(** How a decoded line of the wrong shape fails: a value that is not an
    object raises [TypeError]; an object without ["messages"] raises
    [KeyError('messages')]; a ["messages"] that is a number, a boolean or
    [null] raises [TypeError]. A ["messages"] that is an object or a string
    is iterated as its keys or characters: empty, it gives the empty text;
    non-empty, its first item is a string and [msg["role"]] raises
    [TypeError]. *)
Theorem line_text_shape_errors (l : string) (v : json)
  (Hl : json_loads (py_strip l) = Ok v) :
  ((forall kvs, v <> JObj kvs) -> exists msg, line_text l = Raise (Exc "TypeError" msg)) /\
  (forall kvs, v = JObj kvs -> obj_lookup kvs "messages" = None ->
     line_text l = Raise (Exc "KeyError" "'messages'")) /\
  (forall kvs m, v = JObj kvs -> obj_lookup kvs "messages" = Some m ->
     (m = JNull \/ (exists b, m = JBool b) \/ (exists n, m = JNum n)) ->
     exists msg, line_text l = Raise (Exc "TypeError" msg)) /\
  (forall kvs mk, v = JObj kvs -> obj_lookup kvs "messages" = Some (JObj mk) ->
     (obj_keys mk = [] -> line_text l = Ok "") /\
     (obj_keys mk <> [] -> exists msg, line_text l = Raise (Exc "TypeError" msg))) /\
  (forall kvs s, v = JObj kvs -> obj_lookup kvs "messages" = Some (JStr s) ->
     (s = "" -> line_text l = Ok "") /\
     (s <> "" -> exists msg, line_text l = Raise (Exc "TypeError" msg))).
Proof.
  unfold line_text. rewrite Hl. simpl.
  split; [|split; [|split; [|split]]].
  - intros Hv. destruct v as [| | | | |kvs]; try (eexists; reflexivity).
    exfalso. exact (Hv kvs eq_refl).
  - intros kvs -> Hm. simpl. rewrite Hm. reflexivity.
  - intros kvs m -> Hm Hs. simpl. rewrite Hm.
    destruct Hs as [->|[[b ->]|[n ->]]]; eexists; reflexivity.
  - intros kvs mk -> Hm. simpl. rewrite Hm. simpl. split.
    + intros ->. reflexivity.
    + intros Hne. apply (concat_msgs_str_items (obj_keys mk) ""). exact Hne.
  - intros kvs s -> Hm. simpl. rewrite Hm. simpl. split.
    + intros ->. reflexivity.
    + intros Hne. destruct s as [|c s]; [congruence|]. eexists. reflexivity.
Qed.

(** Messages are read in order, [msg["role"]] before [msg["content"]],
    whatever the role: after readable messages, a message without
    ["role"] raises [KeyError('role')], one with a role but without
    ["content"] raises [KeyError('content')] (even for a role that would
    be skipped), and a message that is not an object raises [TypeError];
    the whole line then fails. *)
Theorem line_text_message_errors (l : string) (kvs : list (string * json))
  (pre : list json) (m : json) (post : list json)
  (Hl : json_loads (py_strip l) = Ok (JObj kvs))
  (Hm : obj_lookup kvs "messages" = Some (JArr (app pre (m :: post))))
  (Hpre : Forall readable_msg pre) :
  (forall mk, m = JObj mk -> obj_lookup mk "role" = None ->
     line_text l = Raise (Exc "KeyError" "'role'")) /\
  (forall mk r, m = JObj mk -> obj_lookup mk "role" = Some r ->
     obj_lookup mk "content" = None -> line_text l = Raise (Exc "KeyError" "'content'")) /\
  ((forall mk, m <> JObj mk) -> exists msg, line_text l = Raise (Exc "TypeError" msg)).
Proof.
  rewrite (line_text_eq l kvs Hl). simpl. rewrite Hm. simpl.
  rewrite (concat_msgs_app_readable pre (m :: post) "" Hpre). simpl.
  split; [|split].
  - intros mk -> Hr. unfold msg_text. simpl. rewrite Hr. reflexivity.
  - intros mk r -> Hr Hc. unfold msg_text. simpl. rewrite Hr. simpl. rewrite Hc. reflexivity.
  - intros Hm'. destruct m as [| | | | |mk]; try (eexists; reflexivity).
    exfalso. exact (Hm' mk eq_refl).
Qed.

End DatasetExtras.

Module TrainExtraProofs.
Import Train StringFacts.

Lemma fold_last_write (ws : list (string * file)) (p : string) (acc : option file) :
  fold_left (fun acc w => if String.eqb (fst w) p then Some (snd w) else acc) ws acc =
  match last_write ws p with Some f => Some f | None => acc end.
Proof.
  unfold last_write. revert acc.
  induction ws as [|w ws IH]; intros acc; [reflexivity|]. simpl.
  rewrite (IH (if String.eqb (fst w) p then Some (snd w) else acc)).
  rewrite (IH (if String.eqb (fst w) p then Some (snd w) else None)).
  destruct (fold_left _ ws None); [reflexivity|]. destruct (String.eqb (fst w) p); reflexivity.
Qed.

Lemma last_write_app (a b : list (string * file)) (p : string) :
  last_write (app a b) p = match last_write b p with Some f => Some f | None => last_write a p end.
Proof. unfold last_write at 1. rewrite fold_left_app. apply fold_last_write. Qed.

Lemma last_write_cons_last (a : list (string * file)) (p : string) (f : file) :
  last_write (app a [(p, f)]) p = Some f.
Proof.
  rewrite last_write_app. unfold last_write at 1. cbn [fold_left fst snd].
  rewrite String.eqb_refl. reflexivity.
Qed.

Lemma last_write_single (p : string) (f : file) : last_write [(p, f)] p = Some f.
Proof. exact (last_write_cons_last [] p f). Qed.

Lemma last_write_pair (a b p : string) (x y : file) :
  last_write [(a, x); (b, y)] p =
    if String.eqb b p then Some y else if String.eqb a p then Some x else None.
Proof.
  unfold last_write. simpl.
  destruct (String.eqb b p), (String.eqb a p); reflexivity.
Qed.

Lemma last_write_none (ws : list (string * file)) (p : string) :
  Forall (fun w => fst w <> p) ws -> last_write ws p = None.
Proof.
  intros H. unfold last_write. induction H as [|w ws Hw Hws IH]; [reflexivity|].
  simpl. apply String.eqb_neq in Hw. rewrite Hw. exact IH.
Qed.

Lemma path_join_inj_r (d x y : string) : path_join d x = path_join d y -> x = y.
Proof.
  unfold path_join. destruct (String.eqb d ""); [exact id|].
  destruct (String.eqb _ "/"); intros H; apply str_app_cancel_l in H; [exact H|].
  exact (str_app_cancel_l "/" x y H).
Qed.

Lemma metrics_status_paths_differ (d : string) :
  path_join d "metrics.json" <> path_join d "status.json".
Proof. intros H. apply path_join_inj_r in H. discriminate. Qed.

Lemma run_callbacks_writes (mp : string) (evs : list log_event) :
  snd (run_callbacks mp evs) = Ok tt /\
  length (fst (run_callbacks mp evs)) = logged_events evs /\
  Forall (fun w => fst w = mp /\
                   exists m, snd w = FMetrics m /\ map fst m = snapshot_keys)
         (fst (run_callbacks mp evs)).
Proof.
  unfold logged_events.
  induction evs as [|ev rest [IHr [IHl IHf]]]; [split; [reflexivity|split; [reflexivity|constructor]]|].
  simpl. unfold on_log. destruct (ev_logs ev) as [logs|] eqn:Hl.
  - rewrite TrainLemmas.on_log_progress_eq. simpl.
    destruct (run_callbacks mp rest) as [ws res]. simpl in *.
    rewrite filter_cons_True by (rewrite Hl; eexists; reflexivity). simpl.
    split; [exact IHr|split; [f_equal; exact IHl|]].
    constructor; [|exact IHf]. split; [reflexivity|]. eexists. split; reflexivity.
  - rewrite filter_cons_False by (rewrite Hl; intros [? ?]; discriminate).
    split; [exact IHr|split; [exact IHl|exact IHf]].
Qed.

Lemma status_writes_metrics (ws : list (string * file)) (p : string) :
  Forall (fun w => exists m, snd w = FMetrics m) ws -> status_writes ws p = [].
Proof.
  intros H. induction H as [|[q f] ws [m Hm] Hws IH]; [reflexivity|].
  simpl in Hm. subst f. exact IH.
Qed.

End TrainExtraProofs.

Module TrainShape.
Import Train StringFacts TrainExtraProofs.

--

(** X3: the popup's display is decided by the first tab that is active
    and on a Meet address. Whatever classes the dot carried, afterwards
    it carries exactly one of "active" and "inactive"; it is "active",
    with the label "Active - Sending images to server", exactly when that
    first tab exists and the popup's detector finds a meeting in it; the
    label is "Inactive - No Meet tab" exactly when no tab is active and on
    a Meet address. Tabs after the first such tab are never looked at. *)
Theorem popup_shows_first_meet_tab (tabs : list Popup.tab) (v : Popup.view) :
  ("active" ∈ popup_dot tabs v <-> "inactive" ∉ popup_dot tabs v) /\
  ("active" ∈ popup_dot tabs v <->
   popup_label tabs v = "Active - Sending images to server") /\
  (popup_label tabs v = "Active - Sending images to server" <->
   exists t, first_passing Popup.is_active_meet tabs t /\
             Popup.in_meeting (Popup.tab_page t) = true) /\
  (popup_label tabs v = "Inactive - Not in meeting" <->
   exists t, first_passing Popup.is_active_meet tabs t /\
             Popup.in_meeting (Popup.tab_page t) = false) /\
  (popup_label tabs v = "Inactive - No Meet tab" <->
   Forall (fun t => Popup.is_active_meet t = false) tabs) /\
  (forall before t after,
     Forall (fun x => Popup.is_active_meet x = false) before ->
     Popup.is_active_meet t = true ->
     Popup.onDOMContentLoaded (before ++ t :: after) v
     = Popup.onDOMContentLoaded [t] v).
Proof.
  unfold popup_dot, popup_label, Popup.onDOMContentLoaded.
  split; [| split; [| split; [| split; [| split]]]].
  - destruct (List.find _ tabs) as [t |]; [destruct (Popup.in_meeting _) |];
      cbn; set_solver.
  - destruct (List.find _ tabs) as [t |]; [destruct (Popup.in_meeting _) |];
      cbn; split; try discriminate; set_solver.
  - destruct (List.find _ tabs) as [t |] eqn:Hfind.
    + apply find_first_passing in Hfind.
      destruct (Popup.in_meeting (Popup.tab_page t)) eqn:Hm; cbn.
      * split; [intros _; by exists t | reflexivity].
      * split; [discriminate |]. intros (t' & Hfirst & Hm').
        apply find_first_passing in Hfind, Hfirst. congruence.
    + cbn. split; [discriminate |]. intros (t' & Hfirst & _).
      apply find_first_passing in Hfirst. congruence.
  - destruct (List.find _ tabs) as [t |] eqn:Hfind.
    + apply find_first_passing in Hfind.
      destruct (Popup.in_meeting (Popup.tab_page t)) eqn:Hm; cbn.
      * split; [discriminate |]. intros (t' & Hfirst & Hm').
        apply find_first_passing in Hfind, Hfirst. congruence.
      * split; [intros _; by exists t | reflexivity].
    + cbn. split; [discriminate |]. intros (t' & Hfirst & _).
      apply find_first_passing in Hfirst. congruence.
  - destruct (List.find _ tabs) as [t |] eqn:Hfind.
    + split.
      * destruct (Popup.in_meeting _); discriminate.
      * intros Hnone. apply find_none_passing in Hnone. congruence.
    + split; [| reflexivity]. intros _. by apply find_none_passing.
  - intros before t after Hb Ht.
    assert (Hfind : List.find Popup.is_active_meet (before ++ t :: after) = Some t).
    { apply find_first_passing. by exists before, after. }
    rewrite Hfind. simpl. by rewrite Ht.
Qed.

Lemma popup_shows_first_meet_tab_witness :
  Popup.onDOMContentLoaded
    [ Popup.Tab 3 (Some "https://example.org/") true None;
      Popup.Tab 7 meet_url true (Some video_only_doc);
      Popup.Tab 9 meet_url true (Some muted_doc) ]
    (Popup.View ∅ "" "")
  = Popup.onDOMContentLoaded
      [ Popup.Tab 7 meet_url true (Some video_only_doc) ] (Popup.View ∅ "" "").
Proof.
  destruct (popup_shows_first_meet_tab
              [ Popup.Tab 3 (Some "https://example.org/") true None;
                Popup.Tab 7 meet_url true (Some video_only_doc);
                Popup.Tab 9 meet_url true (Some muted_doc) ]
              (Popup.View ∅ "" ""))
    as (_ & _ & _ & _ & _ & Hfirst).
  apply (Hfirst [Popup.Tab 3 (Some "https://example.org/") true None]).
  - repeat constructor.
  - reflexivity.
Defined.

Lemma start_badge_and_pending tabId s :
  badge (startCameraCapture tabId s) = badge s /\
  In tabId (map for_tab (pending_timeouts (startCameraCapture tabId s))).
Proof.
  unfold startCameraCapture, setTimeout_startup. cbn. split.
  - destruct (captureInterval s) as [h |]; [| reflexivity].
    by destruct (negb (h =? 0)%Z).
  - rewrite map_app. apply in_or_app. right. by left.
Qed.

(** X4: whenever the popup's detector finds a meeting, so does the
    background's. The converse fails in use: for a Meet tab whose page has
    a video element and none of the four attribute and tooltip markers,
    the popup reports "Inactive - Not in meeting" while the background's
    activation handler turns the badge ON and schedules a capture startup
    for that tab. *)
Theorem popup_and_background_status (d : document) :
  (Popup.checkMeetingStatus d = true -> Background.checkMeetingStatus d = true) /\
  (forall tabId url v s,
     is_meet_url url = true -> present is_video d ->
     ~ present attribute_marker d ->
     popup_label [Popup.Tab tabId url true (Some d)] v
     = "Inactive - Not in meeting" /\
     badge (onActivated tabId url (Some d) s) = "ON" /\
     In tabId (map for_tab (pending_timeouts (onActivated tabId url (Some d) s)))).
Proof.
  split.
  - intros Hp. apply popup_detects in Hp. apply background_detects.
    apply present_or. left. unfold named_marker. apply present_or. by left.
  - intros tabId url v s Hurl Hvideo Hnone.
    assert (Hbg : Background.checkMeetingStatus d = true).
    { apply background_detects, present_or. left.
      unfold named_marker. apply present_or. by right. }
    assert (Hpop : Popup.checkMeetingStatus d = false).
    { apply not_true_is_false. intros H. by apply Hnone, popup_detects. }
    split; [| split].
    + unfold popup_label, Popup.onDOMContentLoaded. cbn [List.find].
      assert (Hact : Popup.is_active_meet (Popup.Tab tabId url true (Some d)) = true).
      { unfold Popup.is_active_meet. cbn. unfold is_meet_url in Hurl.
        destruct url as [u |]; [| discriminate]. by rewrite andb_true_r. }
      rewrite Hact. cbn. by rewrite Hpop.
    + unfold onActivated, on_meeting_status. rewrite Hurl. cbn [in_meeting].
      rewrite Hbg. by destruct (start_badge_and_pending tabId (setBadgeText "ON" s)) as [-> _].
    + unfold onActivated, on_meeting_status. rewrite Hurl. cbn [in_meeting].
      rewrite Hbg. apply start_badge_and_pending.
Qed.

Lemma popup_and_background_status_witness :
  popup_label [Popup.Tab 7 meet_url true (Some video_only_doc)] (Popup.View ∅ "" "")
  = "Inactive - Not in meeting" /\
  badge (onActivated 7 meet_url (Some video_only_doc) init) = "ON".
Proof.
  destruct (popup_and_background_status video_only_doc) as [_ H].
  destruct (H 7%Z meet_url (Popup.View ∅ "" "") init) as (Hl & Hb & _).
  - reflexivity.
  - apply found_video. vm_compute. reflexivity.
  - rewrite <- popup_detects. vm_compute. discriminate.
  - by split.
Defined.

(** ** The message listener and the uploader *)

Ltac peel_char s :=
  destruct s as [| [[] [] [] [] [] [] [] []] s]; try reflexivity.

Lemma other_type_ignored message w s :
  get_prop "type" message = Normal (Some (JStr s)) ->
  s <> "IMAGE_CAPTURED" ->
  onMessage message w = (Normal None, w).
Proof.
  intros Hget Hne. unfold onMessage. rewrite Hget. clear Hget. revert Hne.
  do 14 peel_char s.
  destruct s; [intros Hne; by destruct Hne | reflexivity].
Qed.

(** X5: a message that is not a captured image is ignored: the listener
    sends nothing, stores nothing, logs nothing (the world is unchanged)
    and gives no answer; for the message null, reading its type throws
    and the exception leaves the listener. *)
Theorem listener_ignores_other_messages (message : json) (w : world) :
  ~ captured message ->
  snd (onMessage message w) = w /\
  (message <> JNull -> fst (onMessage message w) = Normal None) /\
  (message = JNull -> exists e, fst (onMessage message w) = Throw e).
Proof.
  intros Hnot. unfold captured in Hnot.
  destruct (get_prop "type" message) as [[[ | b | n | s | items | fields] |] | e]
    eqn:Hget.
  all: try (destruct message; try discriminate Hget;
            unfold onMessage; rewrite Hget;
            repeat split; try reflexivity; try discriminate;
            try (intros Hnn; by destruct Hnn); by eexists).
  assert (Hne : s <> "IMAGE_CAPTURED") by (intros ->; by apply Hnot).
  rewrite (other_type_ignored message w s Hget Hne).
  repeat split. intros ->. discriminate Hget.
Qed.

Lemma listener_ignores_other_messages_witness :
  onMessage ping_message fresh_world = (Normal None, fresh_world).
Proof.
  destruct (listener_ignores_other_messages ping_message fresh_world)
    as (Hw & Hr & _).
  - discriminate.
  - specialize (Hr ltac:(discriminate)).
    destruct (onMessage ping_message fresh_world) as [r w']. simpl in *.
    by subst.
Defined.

About this task: Go through the listing above and pull out each line containing the word "empty".

Solution to the exercise:
    is iterated as its keys or characters: empty, it gives the empty text;
    non-empty, its first item is a string and [msg["role"]] raises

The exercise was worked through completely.